Potatoes remain the top vegetable with consumers, offering good value as the price of other produce skyrockets, but growers face short seed supplies as 2023 begins.
“This is probably the first year that people are really mulling over the fact that seed actually might be a limiting factor. It’s not very often that we hear that,” United Potato Growers of Canada general manager Victoria Stamper told the Canadian Potato Summit on January 12.
Stamper describes the shortage as “a bit of a regional issue and a varietal issue.” Processing varieties are in high demand, for example, outstripping the availability of certified seed.
But there are also lingering issues in Eastern Canada accessing seed from PEI. While a large volume of certified seed is produced in Alberta, high trucking costs make it more expensive to transport.
While the issues should be good news for BC, which has long had an active seed production sector, production of seed stock here has been falling. This has made commercial growers – most of whom produce table stock for retail – more reliant on seed from outside the province.

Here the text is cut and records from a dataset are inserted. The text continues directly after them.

(* ===== verification/Recording.v ===== *)
(** * Recording at the atomic accesses: the recorders of [health.rs], interleaved

    [Health] takes each recorder of a resolver as one step.  In the program they run on as
    many threads as there are workers, and a recorder is a sequence of relaxed atomic
    accesses that others come between.  Here every access is a step of its own: the
    [fetch_add]s, the compare-exchange loop of [decay_errors], the loads and stores of
    [record_rtt], the clock reads, the stores of a sentence, and the ten loads of [stats].
    A recorder left alone is the one step of [Health]; interleaved, no count is lost, the
    compare-exchange loops end, the round-trip times stay within their samples, and
    sentences may be shared, but only as often as errors are recorded at once. *)

From stdpp Require Import list.
From S2P Require Import Prelude Float64 Extern Limiter Config Addresses Errors Health.

Module Recording.
Section Recording.
Import ResolverHealth.
Context {A S : Type} `{SemaphoreOps S}.
Implicit Types (h : t A S).

(** A recorder's call; the time it runs at is the clock's. *)
Inductive call :=
| RecordDispatch
| RecordTruncated
| RecordResponse (rtt : Z) (had_answers : bool)
| RecordError (is_timeout : bool).

(** Where a recorder stands between two accesses. *)
Inductive phase :=
| Ready
(* decay_errors: before the load, and before a compare-exchange of the value seen *)
| Decay (rtt : Z)
| Decaying (rtt seen : Z)
(* record_rtt *)
| Sampling (sample : Z)
| Averaging (sample previous : Z)
| Clocking (sample : Z)
| Windowing (sample now : Z)
| Comparing (sample now window_start : Z)
| Lowering (sample : Z) (reopen : option Z)
| Reopening (now : Z)
(* record_error *)
| Failing
| Sentencing
| Benching (until : Z)
| Entering
| Clearing.
Lemma judge_window_ok n i now w ws r c :
  lanes_ok n c -> (i < n)%nat -> resolver_ok r -> is_observation w -> f64_nonneg ws ->
  lane_step n c (judge_window i now w ws r c).
Proof.
  intros Hc Hi Hr Hw Hws. destruct (lanes_lookup n c i Hc Hi) as (_ & _ & _ & _ & [j Ej] & _).
  pose proof (lo_lengths n c Hc) as Hl. destruct_and! Hl.
  unfold judge_window. destruct (_ <? _); [by apply relax_ok|]. rewrite Ej. monad.
  destruct (LossJudge.judge _ _ j) as [j' v]. stored.
  pose proof (lanes_judge n c i j' Hc) as Hc1.
  eapply (lane_step_trans n c (c <| judge := <[i:=j']> (judge c) |>)); [by repeat split|].
  destruct v.
  - by apply retreat_ok.
  - stored.
    eapply lane_step_trans; [|apply relax_ok; [exact (lanes_stepped n _ i false Hc1)|done|done]]. by repeat split.
  - by apply undo_retreat_ok.
Qed.

Lemma wrap_range a : 0 <= wrap_u64 a < u64_modulus.
Proof. by apply Z.mod_pos_bound. Qed.

Lemma visit_ok {B} (st : ResolverStats B) n seconds now i r tot c :
  lanes_ok n c -> (i < n)%nat -> resolver_ok r -> f64_nonneg seconds ->
  exists c' r' tot', visit_seen st seconds now i r tot c = Some (c', r', tot') /\
    lanes_ok n c' /\ resolver_ok r' /\ same_global c c'.
Proof.
  intros Hc Hi Hr Hsec.
  destruct (lanes_lookup n c i Hc Hi) as ([p Ep] & _ & _ & _ & _ & [w Ew] & [ws Ews]).
  pose proof (lo_lengths n c Hc) as Hl. destruct_and! Hl.
  unfold visit_seen. rewrite Ep. monad. stored. rewrite Ew. monad. rewrite Ews. monad.
  set (w' := Observation.mk _ _ _). set (gathering := orb _ _). stored. stored.
  pose proof (Forall_lookup_1 _ _ _ _ (lo_seconds n c Hc) Ews) as Hws.
  pose proof (f64_add_nonneg ws seconds Hws Hsec) as Hws'.
  assert (is_observation w') as Hw' by apply wrap_range.
  set (c1 := mk _ _ _ _ _ _ _ _ _ _ _ _ _ _ _ _).
  assert (lanes_ok n c1) as Hc1.
  { destruct Hc as [_ He Hu Hs]. split; simpl; try done.
    - rewrite !length_insert. by split_and!.
    - apply Forall_insert; [done|]. by destruct gathering. }
  assert (same_global c c1) as Hs1 by (by repeat split).
  clearbody c1 w'. assert (lane_step n c1 (if gathering then relax i now r c1
                                     else judge_window i now w' (ws + seconds)%f64 r c1)) as Hstep.
  { destruct gathering; [by apply relax_ok|by apply judge_window_ok]. }
  destruct Hstep as (c' & r' & -> & Hl & Hr' & Hg). monad.
  eexists _, _, _. split; [reflexivity|]. split_and!; try done. by eapply same_global_trans.
Qed.

Lemma visit_all_ok n seconds now (rs : list (ResolverHealth.t A S)) : forall i tot c,
  lanes_ok n c -> (i + length rs <= n)%nat -> Forall resolver_ok rs -> f64_nonneg seconds ->
  exists c' rs' tot', visit_all seconds now i rs tot c = Some (c', rs', tot') /\
    lanes_ok n c' /\ Forall resolver_ok rs' /\ same_global c c' /\ length rs' = length rs.
Proof.
  induction rs as [|r rs IH]; intros i tot c Hc Hi Hrs Hsec; simpl in Hi.
  { exists c, [], tot. split_and!; try done. }
  apply Forall_cons in Hrs as [Hr Hrs]. cbn [visit_all]. unfold visit.
  destruct (visit_ok (ResolverHealth.stats r) n seconds now i r tot c Hc ltac:(lia) Hr Hsec) as (c1 & r1 & t1 & -> & H1 & Hr1 & Hg1).
  monad. destruct (IH (Datatypes.S i) t1 c1 H1 ltac:(lia) Hrs Hsec) as (c2 & rs2 & t2 & -> & H2 & Hr2 & Hg2 & Hlen).
  monad. eexists _, _, _. split; [reflexivity|]. split_and!; try done.
  - by constructor.
  - by eapply same_global_trans.
  - simpl. by rewrite Hlen.
Qed.
(** [(offset + i) % len]. *)
Definition slot (offset : Z) (i len : nat) : nat :=
  Z.to_nat (u64_add offset (Z.of_nat i) mod Z.of_nat len).

(** The first sentence to lapse among the active resolvers, or [now]. *)
Definition soonest (now : Z) (rs : list resolver) : Z :=
  match ResolverHealth.benched_until_ns <$> filter (fun r => ResolverHealth.is_active r = true) rs with
  | [] => now
  | b :: bs => fold_left Z.min bs b
  end.

(** Nanoseconds to sleep until then; zero only yields. *)
Definition sleep_until_first_eligible (now : Z) (p : t) : Z :=
  let now_ns := elapsed_ns (start p) now in
  u64_saturating_sub (soonest now_ns (resolvers p)) now_ns.

Definition update (k : nat) (r : resolver) (p : t) : t := p <| resolvers := <[k := r]> (resolvers p) |>.

(** One atomic action of task [w].  A task that gives up its permit is in [Recheck]
    or [RecheckBench] before and in [Enter] after. *)
Definition reserve_step (w : nat) (now : Z) (p : t) (s : pc) : t * pc :=
  let len := length (resolvers p) in
  match s with
  | Enter =>
      match resolvers p with
      | [] => (p, NoneActive)
      | _ => (p <| cursor := fetch_add (cursor p) 1 |>, Visit (cursor p) 0 0 0 None)
      end
  | Visit offset i active benched waitable =>
      if (i <? len)%nat then
        match resolvers p !! slot offset i len with
        | Some r =>
            (p, if ResolverHealth.is_active r
                then CheckBench offset i (active + 1) benched waitable
                else Visit offset (Datatypes.S i) active benched waitable)
        | None => (p, s)
        end
      else (p, Decide active benched waitable)
  | CheckBench offset i active benched waitable =>
      match resolvers p !! slot offset i len with
      | Some r =>
          (p, if ResolverHealth.is_benched now r
              then Visit offset (Datatypes.S i) active (benched + 1) waitable
              else TryAcquire offset i active benched waitable)
      | None => (p, s)
      end
  | TryAcquire offset i active benched waitable =>
      let k := slot offset i len in
      match resolvers p !! k with
      | Some r =>
          match ResolverHealth.try_acquire r with
          | Some r' => (update k r' p, Reserved k)
          | None =>
              (p, Visit offset (Datatypes.S i) active benched
                    (match waitable with None => Some k | Some _ => waitable end))
          end
      | None => (p, s)
      end
  | Decide active benched waitable =>
      if active =? 0 then (p, NoneActive)
      else if benched =? active then
        let wait := sleep_until_first_eligible now p in
        (p, if 0 <? wait then Asleep (now + wait) else Enter)
      else
        match waitable with
        | Some k =>
            match resolvers p !! k with
            | Some r =>
                let '(sem, granted) := sem_acquire w (ResolverHealth.inflight r) in
                (update k (r <| ResolverHealth.inflight := sem |>) p,
                 if granted then Recheck k else Queued k)
            | None => (p, s)
            end
        | None => (p, Enter)
        end
  | Recheck k =>
      match resolvers p !! k with
      | Some r => (p, if ResolverHealth.is_active r then RecheckBench k else Enter)
      | None => (p, s)
      end
  | RecheckBench k =>
      match resolvers p !! k with
      | Some r => (p, if ResolverHealth.is_benched now r then Enter else Reserved k)
      | None => (p, s)
      end
  | Asleep until => (p, if until <=? now then Enter else s)
  | Queued _ | Reserved _ | NoneActive | Idle => (p, s)
  end.

(** The resolver whose permit a task holds. *)
Definition held (s : pc) : option nat :=
  match s with Recheck k | RecheckBench k | Reserved k => Some k | _ => None end.

(** ** Tasks *)

Record sys := mk_sys { pool : t; clock : Z; tasks : list pc }.
#[global] Instance sys_settable : Settable sys := fun s => mk_sys (pool s) (clock s) (tasks s).

Definition wake (k : nat) (ws : list nat) (ts : list pc) : list pc :=
  fold_left (fun ts w => <[w := Recheck k]> ts) ws ts.

(** Dropping a permit of resolver [k]: the semaphore may hand it to a waiting task. *)
Definition release (k : nat) (s : sys) : sys :=
  match resolvers (pool s) !! k with
  | Some r =>
      let '(sem, woken) := sem_add_permits 1 (ResolverHealth.inflight r) in
      s <| pool := update k (r <| ResolverHealth.inflight := sem |>) (pool s) |>
        <| tasks := wake k woken (tasks s) |>
  | None => s
  end.

(** Task [w] goes from [a] to [b], dropping the permit it held if it no longer does. *)
Definition move (w : nat) (a b : pc) (s : sys) : sys :=
  let s := s <| tasks := <[w := b]> (tasks s) |> in
  match held a, held b with
  | Some k, None => release k s
  | _, _ => s
  end.

Definition run_task (w : nat) (a : pc) (s : sys) : sys :=
  let '(p, b) := reserve_step w (clock s) (pool s) a in move w a b (s <| pool := p |>).

(** Cancelling a queued acquisition takes it out of the queue. *)
Definition cancel (w : nat) (a : pc) (s : sys) : sys :=
  let s := match a with
           | Queued k =>
               match resolvers (pool s) !! k with
               | Some r => s <| pool := update k (r <| ResolverHealth.inflight :=
                                  sem_cancel w (ResolverHealth.inflight r) |>) (pool s) |>
               | None => s
               end
           | _ => s
           end in
  move w a Idle s.

Inductive step : sys -> sys -> Prop :=
| step_clock s d : 0 <= d -> step s (s <| clock := clock s + d |>)
| step_spawn s : step s (s <| tasks := tasks s ++ [Idle] |>)
| step_call s w : tasks s !! w = Some Idle -> step s (move w Idle Enter s)
| step_run s w a : tasks s !! w = Some a -> step s (run_task w a s)
| step_cancel s w a : tasks s !! w = Some a -> step s (cancel w a s)
| step_health s k r r' :
    resolvers (pool s) !! k = Some r -> ResolverHealth.inflight r' = ResolverHealth.inflight r ->
    step s (s <| pool := update k r' (pool s) |>).

Definition initial (addrs : list A) (config : BlastDNSConfig) (s : sys) : Prop :=
  new addrs config (clock s) = Some (pool s) /\ tasks s = [].

(** Tasks holding a permit of [k], and those sending a query to it. *)
Definition holders (k : nat) (s : sys) : Z :=
  Z.of_nat (length (filter (fun a => held a = Some k) (tasks s))).
Definition in_flight (k : nat) (s : sys) : Z :=
  Z.of_nat (length (filter (fun a => a = Reserved k) (tasks s))).
(* ===== verification/Dns.v ===== *)
(** * What the program reads of the DNS library

    Names, record types, records and responses belong to the DNS library; the class
    [DnsTypes] lists what the rest of the program asks of them.  [demo_dns] is a
    concrete instance, to evaluate examples with. *)

From Stdlib Require Import Ascii String.
From stdpp Require Import list countable.
From S2P Require Import Prelude Addresses Errors Cache.
#[local] Open Scope Z_scope.
#[local] Open Scope list_scope.

Inductive ResponseCode := NoError | NXDomain | OtherCode (code : Z).

#[export] Instance ResponseCode_eq_dec : EqDecision ResponseCode.
Proof. solve_decision. Defined.

Class DnsTypes `{ErrorTypes} := {
  Name : Type;
  Name_eq_dec :: EqDecision Name;
  RecordType : Type;
  RecordType_eq_dec :: EqDecision RecordType;
  RecordType_countable :: Countable RecordType;
  PTR : RecordType;
  DnsRecord : Type;
  record_ttl : DnsRecord -> Z;                      (* [record.ttl()] *)
  record_data : DnsRecord -> text;                  (* [record.data().to_string()] *)
  DnsResponse : Type;
  answers : DnsResponse -> list DnsRecord;
  truncated : DnsResponse -> bool;
  response_code : DnsResponse -> ResponseCode;
  from_ascii : text -> result Name ProtoError;   (* [Name::from_ascii] *)
  parse_name : text -> result Name ProtoError;   (* [str::parse] to a [Name] *)
  record_type_from_str : text -> option RecordType;
  record_type_text : RecordType -> text;
}.

Section Dns.
Context `{DnsTypes}.

(** [Query::query]: the question of a name and a record type, class IN. *)
Definition Query : Type := Name * RecordType.
Definition question (name : Name) (record_type : RecordType) : Query := (name, record_type).

#[export] Instance response_ttls : ResponseTtls DnsResponse := fun r => record_ttl <$> answers r.

Definition has_answers (r : DnsResponse) : bool :=
  match answers r with [] => false | _ => true end.

(** [records.iter().map(|record| record.data().to_string())]. *)
Definition rdata_strings (r : DnsResponse) : list text := record_data <$> answers r.

Lemma rdata_strings_empty r : rdata_strings r = [] <-> has_answers r = false.
Proof. unfold rdata_strings, has_answers. by destruct (answers r). Qed.

Lemma no_ttls r : answer_ttls r = [] <-> has_answers r = false.
Proof. unfold answer_ttls, response_ttls, has_answers. by destruct (answers r). Qed.
End Dns.

(** ** A concrete instance *)

(** A name is its text, an empty one is refused; a record type is its number. *)
Record demo_response := mk_demo {
  demo_answers : list (Z * text); demo_truncated : bool; demo_code : ResponseCode
}.
Definition demo_name (s : text) : result text text :=
  match s with [] => Err (lit "empty") | _ => Ok s end.
Definition demo_type (s : text) : option Z :=
  if bool_decide (s = lit "A") then Some 1 else if bool_decide (s = lit "PTR") then Some 12 else None.
Definition demo_type_text (t : Z) : text := if t =? 12 then lit "PTR" else lit "A".

#[local] Existing Instance demo_errors.

Definition demo_dns : @DnsTypes demo_errors := {|
  Name := text; RecordType := Z; PTR := 12; DnsRecord := Z * text;
  record_ttl := fst; record_data := snd;
  DnsResponse := demo_response; answers := demo_answers; truncated := demo_truncated;
  response_code := demo_code; from_ascii := demo_name; parse_name := demo_name;
  record_type_from_str := demo_type; record_type_text := demo_type_text
|}.
(** The limiter and the pacer are shared: what the fleet did to them, the controller sees;
    what a tick did to them and to the resolvers, the fleet sees. *)
Definition attach s c : AdaptiveController.t S :=
  c <| AdaptiveController.global := limiter s |>
    <| AdaptiveController.attempts := (AdaptiveController.attempts c)
         <| AttemptBrake.pacer := AttemptPacer.pacer (pacer s) |> |>.
Definition with_resolvers (rs : list (ResolverHealth.t SocketAddress S)) s : sys :=
  s <| reserving := (reserving s)
         <| ResolverPool.pool := (ResolverPool.pool (reserving s)) <| ResolverPool.resolvers := rs |> |> |>.
Definition with_pacer (p : AttemptPacer.t S) s : sys :=
  s <| pacer := (pacer s) <| AttemptPacer.pacer := p |> |>.
Definition with_limiter (l : RateLimiter.t) s : sys := s <| limiter := l |>.
(** A call that nobody comes between is [ensure_workers] of its handle. *)
Lemma first_use_alone alive k c s :
  cells s !! k = Some c -> once_running c = None ->
  exists acts s' hk, Handles.perform_all acts s = Some s' /\ handle k s = Some hk /\
    let '(hk', st) := ensure_workers alive hk in
    handle k s' = Some hk' /\ callers s' = callers s ++ [(k, Passed)] /\
    launched s' = launched s ++ (pair k <$> option_list st) /\ exists c', cells s' = <[k := c']> (cells s).
Proof.
  intros Hk Er. assert (Hkl : (k < length (cells s))%nat) by (by eapply lookup_lt_Some).
  assert (Hw : forall p, (callers s ++ [(k, p)]) !! length (callers s) = Some (k, p))
    by (intros p; by rewrite lookup_app_r, Nat.sub_diag by lia).
  assert (Hput : forall q p, <[length (callers s) := (k, p)]> (callers s ++ [(k, q)]) = callers s ++ [(k, p)])
    by (intros q p; by rewrite insert_app_r_alt, Nat.sub_diag by lia).
  destruct (once_get c) as [[]|] eqn:Eg.
  - exists [Call k; Act (length (callers s)) alive]. eexists _, _. cbn. unfold handle. rewrite Hk. cbn. rewrite Hw. cbn.
    rewrite Hk. cbn. rewrite Eg. cbn. split; [reflexivity|]. split; [reflexivity|]. cbn.
    rewrite Hk. cbn. rewrite Eg, app_nil_r, Hput. split_and!; try done. exists c. by rewrite list_insert_id.
  - pose proof (once_start_spec (length (callers s)) c) as Hst.
    destruct (once_start (length (callers s)) c) as [c1|] eqn:Ec; [|by rewrite Er, Eg in Hst; destruct Hst].
    destruct Hst as (_ & _ & Eg1 & Er1). destruct (once_finish_spec (Some tt) c1) as [Eg' _]; [by rewrite Er1|done|].
    destruct (resolver_probe (config (client s))) eqn:Epr.
    + exists [Call k; Act (length (callers s)) alive; Act (length (callers s)) alive]. eexists _, _. cbn.
      unfold handle. rewrite Hk. cbn. rewrite Hw. cbn. rewrite Hk. cbn. rewrite Eg, Ec. cbn. rewrite Epr. cbn.
      rewrite Hput, Hw. cbn. rewrite list_lookup_insert_eq by done. cbn. split; [reflexivity|].
      split; [reflexivity|]. cbn. rewrite Hput, list_insert_insert_eq, list_lookup_insert_eq by done. cbn.
      rewrite Eg'. rewrite Epr. split_and!; try done. by eexists.
    + exists [Call k; Act (length (callers s)) alive]. eexists _, _. cbn.
      unfold handle. rewrite Hk. cbn. rewrite Hw. cbn. rewrite Hk. cbn. rewrite Eg, Ec. cbn. rewrite Epr. cbn.
      split; [reflexivity|]. split; [reflexivity|]. cbn. rewrite Hput, list_lookup_insert_eq by done. cbn.
      rewrite Eg', Epr. split_and!; try done. by eexists.
Qed.
(* ===== verification/Output.v ===== *)
(** * What the front ends hand out: [main.rs] and [python.rs]

    Results as JSON.  [serde_json] turns a value into text and the DNS library's types into
    values: both are parameters, and each may fail.  The program prints one line per result
    and stops at the first it cannot write ([prints_every_result]); the bindings return
    bytes, or a dictionary with one entry per record type asked for
    ([multi_entry_per_type]). *)

From Stdlib Require Import Ascii String.
From stdpp Require Import list gmap.
From S2P Require Import Prelude Float64 Extern Limiter Config Addresses Errors Cache Health Pool Utils Dns.
From S2P Require Import Client Resolver ZoneTransfer Mock Cli Python.
#[local] Open Scope Z_scope.
#[local] Open Scope list_scope.

#[local] Set Warnings "-register-all".

(** [serde_json::Value]; [Opaque] is one that serialising a type of the DNS library gave. *)
Inductive Value (V : Type) :=
| Null
| Number (n : Z)
| Float (x : f64)
| Text (s : text)
| Array (items : list (Value V))
| Object (fields : list (text * Value V))
| Opaque (v : V).
Arguments Null {V}. Arguments Number {V} n. Arguments Float {V} x. Arguments Text {V} s. Arguments Array {V} items.
Arguments Object {V} fields. Arguments Opaque {V} v.

(** ** The program's output *)

Section Main.
Context `{DnsTypes} {V Json : Type} (to_string : Value V -> result Json text).
Context (message_value : DnsResponse -> V).

Definition brief_payload (item : text * text * list text) : Value V :=
  let '(host, record_type, answers) := item in
  Object [(lit "host", Text host); (lit "record_type", Text record_type);
          (lit "answers", Array (Text <$> answers))].

Definition full_payload (item : text * result DnsResponse BlastDNSError) : Value V :=
  match item.2 with
  | Ok response => Object [(lit "host", Text item.1); (lit "response", Opaque (message_value response))]
  | Err err => Object [(lit "host", Text item.1); (lit "error", Text (show_error err))]
  end.

(** Lines printed, and the error that ended the program. *)
Fixpoint print_all {A} (payload : A -> Value V) (items : list A) : list Json * option text :=
  match items with
  | [] => ([], None)
  | item :: rest =>
      match to_string (payload item) with
      | Ok line => let '(lines, e) := print_all payload rest in (line :: lines, e)
      | Err e => ([], Some e)
      end
  end.

(** What the streams of [resolve_batch] and [resolve_batch_full] yield of the results, in
    the order in which they come back. *)
Definition full_items (args : Args) (back : list (text * result DnsResponse BlastDNSError)) :=
  filter (fun item => keep (skip_empty args) (skip_errors args) item = true) back.
Definition brief_items (args : Args) (back : list (text * result DnsResponse BlastDNSError)) :=
  omap (Resolver.brief (record_type args)) (filter (fun item => keep true true item = true) back).

Definition output (args : Args) (back : list (text * result DnsResponse BlastDNSError)) : list Json * option text :=
  if brief args then print_all brief_payload (brief_items args back)
  else print_all full_payload (full_items args back).

(** How [main] ends early. *)
Inductive main_error :=
| NoResolverList (context source : text)
| NoHosts (context source : text)
| NoClient (err : BlastDNSError)
| ClientPanic
| Unprintable (source : text).
Lemma release_sound k q : sound_pool q -> sound_pool (release k q).
Proof.
  intros [Ht Hr Hc]. pose proof (release_permits k q) as Hp.
  pose proof (permits_length _ _ Hp) as Hl. split.
  - rewrite Hl. clear Hp Hl. unfold release.
    destruct (resolvers (pool q) !! k) as [r|] eqn:Hk; [|done].
    destruct (sem_add_permits 1 _) as [sem woken]. simpl. unfold wake.
    apply lookup_lt_Some in Hk. revert Ht. generalize (tasks q). induction woken as [|w ws IH]; [done|].
    intros ts Hts. simpl. apply IH. apply Forall_insert; [exact Hts|exact Hk].
  - apply (sound_resolver_permits _ _ _ Hp). revert Hr. unfold release.
    destruct (resolvers (pool q) !! k); [|done]. by destruct (sem_add_permits 1 _).
  - revert Hc. unfold release. destruct (resolvers (pool q) !! k); [|done]. by destruct (sem_add_permits 1 _).
Qed.

Lemma move_sound w a b q :
  sound_pool q -> in_range (length (resolvers (pool q))) b -> sound_pool (move w a b q).
Proof.
  intros [Ht Hr Hc] Hb.
  assert (sound_pool (q <| tasks := <[w := b]> (tasks q) |>)) as Hs.
  { split; [|exact Hr|exact Hc]. by apply Forall_insert. }
  unfold move. destruct (held a) as [k|]; [|exact Hs]. destruct (held b); [exact Hs|]. by apply release_sound.
Qed.

Lemma run_task_sound w a q : sound_pool q -> tasks q !! w = Some a -> sound_pool (run_task w a q).
Proof.
  intros [Ht Hr Hc] Hw. pose proof (Forall_lookup_1 _ _ _ _ Ht Hw) as Ha.
  pose proof (reserve_step_range w (clock q) (pool q) a Ha) as Hb.
  pose proof (reserve_step_start w (clock q) (pool q) a) as Hst.
  pose proof (reserve_permits w (clock q) (pool q) a) as Hp.
  unfold run_task. destruct (reserve_step w (clock q) (pool q) a) as [p b]. cbn [fst snd] in *.
  pose proof (permits_length _ _ Hp) as Hl. apply move_sound; [|by cbn; rewrite Hl].
  split; cbn; rewrite ?Hl, ?Hst; [exact Ht| |exact Hc]. by apply (sound_resolver_permits _ _ _ Hp).
Qed.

But seed isn’t the only issue facing BC producers. Hot, dry weather has been a challenge in recent years, and the latest snow survey and water supply bulletin from the BC Ministry of Forests indicates that the provincial snow pack is below average for this time of year at 82% of normal.
“People are keeping an eye on the snowcap and what’s going to be available for water in the various regions,” Stamper says.
Despite the challenges, she says growers are finding ways to adapt and move forward. Some growers are shifting to more heat-resistant spuds while others are looking for more productive varieties.
While the BC crop was down 23% last year versus 2021, per-acre yields declined only slightly. This indicates that planted fields remain productive despite what Mother Nature throws at them.
“Despite the many challenges, potato growers continue to find solutions and develop solutions,” Stamper says.